_Exercise details_
Below are some records; quote exactly the lines from the one that contains "(** X9. On ASCII" through the one that contains "- assert (Hlen", inclusive, and no others.

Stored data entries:
▼▼▼

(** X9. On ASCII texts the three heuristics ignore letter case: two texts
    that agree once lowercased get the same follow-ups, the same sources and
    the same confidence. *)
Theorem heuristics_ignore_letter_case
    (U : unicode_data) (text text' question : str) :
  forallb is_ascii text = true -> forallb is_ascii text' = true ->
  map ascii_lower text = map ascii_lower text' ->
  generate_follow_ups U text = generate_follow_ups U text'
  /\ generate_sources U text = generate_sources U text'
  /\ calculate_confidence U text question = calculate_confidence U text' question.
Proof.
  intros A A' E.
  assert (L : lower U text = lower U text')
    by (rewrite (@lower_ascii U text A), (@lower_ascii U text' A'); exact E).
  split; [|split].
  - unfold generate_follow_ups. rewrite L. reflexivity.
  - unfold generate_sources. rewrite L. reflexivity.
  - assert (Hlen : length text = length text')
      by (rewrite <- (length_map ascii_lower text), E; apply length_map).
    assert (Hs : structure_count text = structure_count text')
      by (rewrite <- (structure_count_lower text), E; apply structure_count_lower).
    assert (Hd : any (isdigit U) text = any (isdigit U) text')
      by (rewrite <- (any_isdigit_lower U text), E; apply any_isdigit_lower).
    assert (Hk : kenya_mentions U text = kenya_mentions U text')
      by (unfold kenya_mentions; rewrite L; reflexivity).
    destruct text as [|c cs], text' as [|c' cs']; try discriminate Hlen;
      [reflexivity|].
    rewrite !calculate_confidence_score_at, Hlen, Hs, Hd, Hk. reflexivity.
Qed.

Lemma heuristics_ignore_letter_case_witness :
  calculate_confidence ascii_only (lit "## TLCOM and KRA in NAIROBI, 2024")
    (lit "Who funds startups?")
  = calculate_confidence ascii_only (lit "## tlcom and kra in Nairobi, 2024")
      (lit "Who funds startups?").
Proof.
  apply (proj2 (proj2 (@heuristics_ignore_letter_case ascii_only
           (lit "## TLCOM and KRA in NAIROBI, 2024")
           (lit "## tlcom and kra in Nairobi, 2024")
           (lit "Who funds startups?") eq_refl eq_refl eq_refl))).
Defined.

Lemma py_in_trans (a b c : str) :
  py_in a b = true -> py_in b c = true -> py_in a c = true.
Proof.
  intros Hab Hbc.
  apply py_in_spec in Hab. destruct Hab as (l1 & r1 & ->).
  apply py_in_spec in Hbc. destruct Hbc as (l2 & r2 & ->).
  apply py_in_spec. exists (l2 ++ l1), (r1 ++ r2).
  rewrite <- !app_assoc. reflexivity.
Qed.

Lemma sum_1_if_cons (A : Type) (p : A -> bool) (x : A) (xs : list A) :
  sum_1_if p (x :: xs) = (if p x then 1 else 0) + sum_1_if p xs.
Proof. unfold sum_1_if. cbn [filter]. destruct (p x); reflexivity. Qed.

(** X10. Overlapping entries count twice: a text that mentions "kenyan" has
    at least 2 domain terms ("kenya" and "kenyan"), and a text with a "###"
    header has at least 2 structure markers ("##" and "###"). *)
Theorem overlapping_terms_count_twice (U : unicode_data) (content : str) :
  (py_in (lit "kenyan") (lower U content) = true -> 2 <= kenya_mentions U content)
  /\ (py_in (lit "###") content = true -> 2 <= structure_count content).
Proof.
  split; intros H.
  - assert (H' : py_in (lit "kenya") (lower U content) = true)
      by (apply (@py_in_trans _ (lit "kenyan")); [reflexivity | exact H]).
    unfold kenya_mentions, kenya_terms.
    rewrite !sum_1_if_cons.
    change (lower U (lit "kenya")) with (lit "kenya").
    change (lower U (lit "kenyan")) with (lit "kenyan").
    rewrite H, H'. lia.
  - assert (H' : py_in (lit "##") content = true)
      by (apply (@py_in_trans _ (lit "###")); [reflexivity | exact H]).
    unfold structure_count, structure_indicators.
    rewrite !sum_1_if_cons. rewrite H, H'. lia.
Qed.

▲▲▲
▼▼▼

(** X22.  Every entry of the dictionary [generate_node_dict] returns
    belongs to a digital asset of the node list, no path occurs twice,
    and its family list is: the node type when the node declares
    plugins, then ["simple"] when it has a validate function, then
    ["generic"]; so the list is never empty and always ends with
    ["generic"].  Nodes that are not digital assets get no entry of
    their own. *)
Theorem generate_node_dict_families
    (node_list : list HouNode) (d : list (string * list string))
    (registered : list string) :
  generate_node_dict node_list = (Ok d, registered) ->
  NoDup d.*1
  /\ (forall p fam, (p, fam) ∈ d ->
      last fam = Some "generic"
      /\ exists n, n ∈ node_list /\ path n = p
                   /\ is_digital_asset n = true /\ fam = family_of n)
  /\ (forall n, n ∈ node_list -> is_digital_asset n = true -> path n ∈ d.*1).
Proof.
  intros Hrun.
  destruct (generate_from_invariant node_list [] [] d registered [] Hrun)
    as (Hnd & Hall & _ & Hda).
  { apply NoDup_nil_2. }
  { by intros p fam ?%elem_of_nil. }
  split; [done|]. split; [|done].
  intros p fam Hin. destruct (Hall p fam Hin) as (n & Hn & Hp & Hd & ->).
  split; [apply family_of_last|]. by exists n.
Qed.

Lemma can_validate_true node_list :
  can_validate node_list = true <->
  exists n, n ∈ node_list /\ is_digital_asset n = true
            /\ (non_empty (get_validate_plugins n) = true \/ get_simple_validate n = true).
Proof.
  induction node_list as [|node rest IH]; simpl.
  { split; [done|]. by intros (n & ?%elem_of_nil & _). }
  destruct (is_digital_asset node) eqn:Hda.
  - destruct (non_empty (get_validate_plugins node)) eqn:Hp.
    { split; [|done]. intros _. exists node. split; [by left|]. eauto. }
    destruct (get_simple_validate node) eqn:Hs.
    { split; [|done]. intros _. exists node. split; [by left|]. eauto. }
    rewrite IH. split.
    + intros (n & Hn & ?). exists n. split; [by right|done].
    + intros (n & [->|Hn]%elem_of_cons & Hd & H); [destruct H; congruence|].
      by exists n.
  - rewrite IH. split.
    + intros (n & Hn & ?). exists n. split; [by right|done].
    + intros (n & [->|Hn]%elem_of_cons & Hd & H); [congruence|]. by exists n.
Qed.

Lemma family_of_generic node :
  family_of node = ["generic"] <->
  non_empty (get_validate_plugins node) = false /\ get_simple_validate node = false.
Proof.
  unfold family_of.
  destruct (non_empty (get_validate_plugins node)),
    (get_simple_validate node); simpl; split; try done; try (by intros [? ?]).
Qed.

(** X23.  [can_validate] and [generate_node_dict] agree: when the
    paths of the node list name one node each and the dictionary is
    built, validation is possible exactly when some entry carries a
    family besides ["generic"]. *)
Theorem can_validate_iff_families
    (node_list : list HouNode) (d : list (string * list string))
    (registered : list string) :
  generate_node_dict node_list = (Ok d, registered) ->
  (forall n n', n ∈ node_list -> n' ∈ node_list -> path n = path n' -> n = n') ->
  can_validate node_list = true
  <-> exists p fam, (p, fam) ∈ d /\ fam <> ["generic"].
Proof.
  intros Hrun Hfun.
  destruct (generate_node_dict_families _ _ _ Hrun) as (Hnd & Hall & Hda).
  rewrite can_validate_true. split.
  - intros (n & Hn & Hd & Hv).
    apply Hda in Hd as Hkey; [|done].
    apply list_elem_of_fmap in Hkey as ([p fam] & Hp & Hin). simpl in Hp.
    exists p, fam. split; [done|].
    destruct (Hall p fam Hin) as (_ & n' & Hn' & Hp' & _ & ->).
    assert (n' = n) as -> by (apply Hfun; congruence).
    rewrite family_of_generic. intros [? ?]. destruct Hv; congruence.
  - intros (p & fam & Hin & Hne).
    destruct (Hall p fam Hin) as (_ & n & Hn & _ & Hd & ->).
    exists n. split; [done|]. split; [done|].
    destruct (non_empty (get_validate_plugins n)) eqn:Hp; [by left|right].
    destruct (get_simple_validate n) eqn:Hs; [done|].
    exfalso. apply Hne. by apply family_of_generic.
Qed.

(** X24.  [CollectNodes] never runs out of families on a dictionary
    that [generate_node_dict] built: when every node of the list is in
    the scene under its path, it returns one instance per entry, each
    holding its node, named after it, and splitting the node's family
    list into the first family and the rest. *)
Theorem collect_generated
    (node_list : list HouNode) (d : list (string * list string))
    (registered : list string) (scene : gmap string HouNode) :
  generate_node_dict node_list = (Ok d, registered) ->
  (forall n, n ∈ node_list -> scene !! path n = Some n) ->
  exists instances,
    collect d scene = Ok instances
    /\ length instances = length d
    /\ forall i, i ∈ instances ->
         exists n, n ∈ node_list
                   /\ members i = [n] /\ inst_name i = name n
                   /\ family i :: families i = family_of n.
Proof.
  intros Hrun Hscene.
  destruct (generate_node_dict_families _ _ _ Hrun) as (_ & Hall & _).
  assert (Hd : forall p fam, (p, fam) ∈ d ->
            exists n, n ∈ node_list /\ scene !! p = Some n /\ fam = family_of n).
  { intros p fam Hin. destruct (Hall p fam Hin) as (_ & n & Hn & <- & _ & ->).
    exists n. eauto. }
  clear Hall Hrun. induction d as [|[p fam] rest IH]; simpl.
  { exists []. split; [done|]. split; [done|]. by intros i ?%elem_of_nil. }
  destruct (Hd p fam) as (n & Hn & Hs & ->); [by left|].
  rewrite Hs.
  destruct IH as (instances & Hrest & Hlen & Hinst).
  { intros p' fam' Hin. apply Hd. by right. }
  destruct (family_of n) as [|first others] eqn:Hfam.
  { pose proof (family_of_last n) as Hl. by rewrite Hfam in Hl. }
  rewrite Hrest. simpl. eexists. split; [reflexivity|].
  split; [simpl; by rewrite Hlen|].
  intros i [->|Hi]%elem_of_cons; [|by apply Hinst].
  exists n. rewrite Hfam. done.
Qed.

▲▲▲

_Written response_
(** X9. On ASCII texts the three heuristics ignore letter case: two texts
    that agree once lowercased get the same follow-ups, the same sources and
    the same confidence. *)
Theorem heuristics_ignore_letter_case
    (U : unicode_data) (text text' question : str) :
  forallb is_ascii text = true -> forallb is_ascii text' = true ->
  map ascii_lower text = map ascii_lower text' ->
  generate_follow_ups U text = generate_follow_ups U text'
  /\ generate_sources U text = generate_sources U text'
  /\ calculate_confidence U text question = calculate_confidence U text' question.
Proof.
  intros A A' E.
  assert (L : lower U text = lower U text')
    by (rewrite (@lower_ascii U text A), (@lower_ascii U text' A'); exact E).
  split; [|split].
  - unfold generate_follow_ups. rewrite L. reflexivity.
  - unfold generate_sources. rewrite L. reflexivity.
  - assert (Hlen : length text = length text')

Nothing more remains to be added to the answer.